# Show Me Your Perfect Breakfast Egg



## Chief Longwind Of The North (Dec 18, 2021)

I made tis egg dish for breakfast this morning.  They are called basted eggs, which seams a misnomer to me, as they are gently fried, then steamed.  My Stepfather basted his eggs in the bacon greased, splashing the hot grease over top until the membrane turned pink on top of the yolk.  For these eggs, I melted a pat of butter in a non-stick skillet over medium heat.  Just when the butter started to bubble. I sprinkled salt and pepper onto the pan where the eggs would be placed.  I then broke the eggs onto the pan and cooked just until most of the egg white set.  I then place about two tbs. of water into the pan and put on the pan lid.  The scant amount of water quickly turned to steam and finished cooking the egg, no runny whites, and a perfectly runny egg yolk.  I plated the egg, and grilled a piece of bread in the same pan.

These eggs come out as delicate as a perfectly poached egg, but are so easy to make.  The seasoning on the bottom of the egg  enhances the presentation, IMHO.  If you haven't tried this method, and like what we called dunkin' eggs, as a child, or dippy eggs, give this a try.  i believe you will enjoy the results.

Seeeeya; Chief Longwind of the North


----------



## Just Cooking (Dec 18, 2021)

Those are lovely, Chief.

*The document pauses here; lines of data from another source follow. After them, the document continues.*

(** [POST /status], up to the response. *)
Definition postStatus (devices : gmap string DeviceManager.Device) (st : State)
    (callId status : option string) (now : Z) : Response * State * list Event :=
  if negb (Js.truthy callId) || negb (Js.truthy status)
  then (mkResponse 400 (Error "callId and status are required"), st, [])
  else
    let cid := default "" callId in
    let s := default "" status in
    if negb (bool_decide (s ∈ statuses))
    then (mkResponse 400 (Error "Invalid status"), st, [])
    else
      let '(result, st', evs) := updateCallStatus devices st cid s now in
      (match result with
       | Success _ =>
           mkResponse 200 (Done ("Call status updated: " +:+ cid +:+ " -> " +:+ s))
       | Failure e =>
           mkResponse 500 (Error (Js.or_else (Some e) "Failed to update call status"))
       end, st', evs).

(** [POST /audio] *)
Definition postAudio (devices : gmap string DeviceManager.Device) (st : State)
    (callId audio : option string) (now : Z) : Response * State * list Event :=
  if negb (Js.truthy callId) || negb (Js.truthy audio)
  then (mkResponse 400 (Error "callId and audio are required"), st, [])
  else
    let cid := default "" callId in
    let '(result, st', evs) :=
      processCallAudio processSpeech devices st cid (default "" audio) now in
    (match result with
     | Success _ => mkResponse 200 (Done ("Audio processed for call: " +:+ cid))
     | Failure e => mkResponse 500 (Error (Js.or_else (Some e) "Failed to process audio"))
     end, st', evs).

End WithCollaborators.

(** [['speak', 'end_call']] *)
Definition commands : list string := ["speak"; "end_call"].

(** [POST /command] *)
Definition postCommand (devices : gmap string DeviceManager.Device) (st : State)
    (callId command text : option string) : Response * list Event :=
  if negb (Js.truthy callId) || negb (Js.truthy command)
  then (mkResponse 400 (Error "callId and command are required"), [])
  else
    let cid := default "" callId in
    let c := default "" command in
    if negb (bool_decide (c ∈ commands))
    then (mkResponse 400 (Error "Invalid command"), [])
    else
      let '(result, evs) := sendCallCommand devices st cid c (Js.or_else text "") in
      (match result with
       | Success _ =>
           mkResponse 200 (Done ("Command sent: " +:+ c +:+ " to call " +:+ cid))
       | Failure e => mkResponse 500 (Error (Js.or_else (Some e) "Failed to send command"))
       end, evs).

(** [GET /active] *)
Definition getActive (st : State) : Response :=
  let calls := getActiveCalls st in
  mkResponse 200 (ActiveCalls (length calls) calls).

(** [GET /:callId] *)
Definition getOne (st : State) (callId : string) : Response :=
  match getCall st callId with
  | None => mkResponse 404 (Error "Call not found")
  | Some call => mkResponse 200 (OneCall call)
  end.

(** The path of a GET request is taken below the mount point of the
    router, between its leading slash and an optional trailing one.  It
    matches the route [/active] when it is that word: the router is created
    without options, so it matches without regard to case. *)
Definition matchesActive (path : string) : bool :=
  bool_decide (Js.lower_case path = "active").

(** It matches the route [/:callId] when it is one segment: not empty and
    without a slash. *)
Fixpoint noSlash (path : string) : bool :=
  match path with
  | EmptyString => true
  | String c rest => negb (Ascii.nat_of_ascii c =? 47) && noSlash rest
  end.

Definition oneSegment (path : string) : bool :=
  negb (String.eqb path "") && noSlash path.

Section WithDecoding.

(** [decodeURIComponent], by which the router fills [req.params]; [None]
    when it throws, which the router answers itself. *)
Variable decodeURIComponent : string → option string.

(** A GET request: the routes are tried in the order of their
    registration, [/active] before [/:callId], so a path that matches
    [/active] never reaches the handler of [/:callId].  [None] when no
    handler of the file runs. *)
Definition get (st : State) (path : string) : option Response :=
  if matchesActive path then Some (getActive st)
  else if oneSegment path then
    match decodeURIComponent path with
    | Some callId => Some (getOne st callId)
    | None => None
    end
  else None.

End WithDecoding.

(** [POST /:callId/observe] *)
Definition postObserve (st : State) (callId : string) (clientId : option string)
    : Response * State :=
  if negb (Js.truthy clientId)
  then (mkResponse 400 (Error "clientId is required"), st)
  else
    let client := default "" clientId in
    (mkResponse 200
       (Done ("Client " +:+ client +:+ " now observing call " +:+ callId)),
     addCallObserver st callId client).

End CallRoutes.

(** ** The HTTP routes of the registry (routes/events.js) *)

Module EventRoutes.
Import DeviceManager Http.

(** The two object literals the routes hand to the registry. *)
Inductive Outbound :=
| CommandMessage (command : Js.Value) (data : option Js.Value)
| BroadcastMessage (type message : string) (timestamp : Z).

Section WithStringify.

(** [JSON.stringify] on those. *)
Variable stringify : Outbound → string.

(** [GET /devices] *)
Definition getDevices (devices : gmap string Device) : Response :=
  let views := getAllDevices devices in
  mkResponse 200 (Devices (length views) views).

(** [POST /devices/:id/command]; [command] and [data] are whatever the
    body holds.  The message of the answer is built with a template literal
    after the write: when [command] has no string form the literal throws
    and the [catch] answers 500, the write made. *)
Definition postDeviceCommand (devices : gmap string Device) (i : string)
    (command data : option Js.Value) (now : Z)
    : Response * gmap string Device * list Event :=
  match command with
  | Some c =>
      if negb (Js.truthy_value command)
      then (mkResponse 400 (Error "Command is required"), devices, [])
      else
        match getDevice devices i with
        | None => (mkResponse 404 (Error "Device not found"), devices, [])
        | Some _ =>
            let '(success, devices', evs) :=
              sendToDevice devices i (MsgJson (stringify (CommandMessage c data))) now in
            (if success
             then
               match Js.template command with
               | Some shown =>
                   mkResponse 200
                     (Done ("Command " +:+ shown +:+ " sent to device " +:+ i))
               | None => mkResponse 500 (Error "Failed to send command")
               end
             else mkResponse 500 (Error "Failed to send command"),
             devices', evs)
        end
  | None => (mkResponse 400 (Error "Command is required"), devices, [])
  end.

(** [POST /broadcast] *)
Definition postBroadcast (devices : gmap string Device)
    (message type : option string) (now : Z)
    : Response * gmap string Device * list Event :=
  if negb (Js.truthy message)
  then (mkResponse 400 (Error "Message is required"), devices, [])
  else
    let m := MsgJson (stringify (BroadcastMessage (Js.or_else type "broadcast")
                                   (default "" message) now)) in
    let '(result, devices', evs) := broadcastToAll devices m now in
    (mkResponse 200 (Broadcast (successCount result) (failedCount result)),
     devices', evs).

End WithStringify.

End EventRoutes.

(** ** The authentication middleware (middleware/auth.js) *)

Module Auth.

(** [s.split(sep)] for a separator of one character. *)
Fixpoint split (sep : Ascii.ascii) (s : string) : list string :=
  match s with
  | EmptyString => [EmptyString]
  | String c s' =>
      if Ascii.eqb c sep then EmptyString :: split sep s'
      else
        match split sep s' with
        | [] => [String c EmptyString]
        | word :: words => String c word :: words
        end
  end.

(** [parts.join(sep)] *)
Fixpoint join (sep : Ascii.ascii) (parts : list string) : string :=
  match parts with
  | [] => EmptyString
  | [word] => word
  | word :: rest => word +:+ String sep (join sep rest)
  end.

Fixpoint occurs (c : Ascii.ascii) (s : string) : bool :=
  match s with
  | EmptyString => false
  | String c' s' => Ascii.eqb c' c || occurs c s'
  end.

Definition space : Ascii.ascii := Ascii.Ascii false false false false false true false false.

(** What the middleware does with a request: it answers it, or hands it
    on with [req.user] set. *)
Inductive Outcome (User : Type) :=
| Rejected (code : nat) (error : string)
| Next (user : User).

One of my favorite methods also.  

Ross


----------



## AwesomeOpossum74 (Dec 18, 2021)

I keep it simple.  Fried in bacon grease, or butter if grease isn't available, on medium-low.  Salt and pepper (maybe a little paprika).  When whites are done, flip to sear the top a little, then onto the plate and into my belly.


----------



## GinnyPNW (Dec 18, 2021)

We love basted eggs!  I also like using a Froach Pod to make eggs.  I just like that it keeps them round, for sandwiches and the like.  https://www.worldmarket.com/product/joseph+joseph+froach+pods+silicone+egg+rings+2+pack.do?sortby=ourPicks&from=Search

Although, lately, if I want to make a batch of egg sandwiches for quick breakfasts from the freezer, I'll use a bun size muffin pan.


----------



## Cooking Goddess (Dec 18, 2021)

I've made steamed eggs since I was in my teens. My great aunt lived with us; before she was widowed, she and her husband owned a "lunch counter" restaurant. She made steamed eggs on the flat top then. Showed me how to do them in a pan. 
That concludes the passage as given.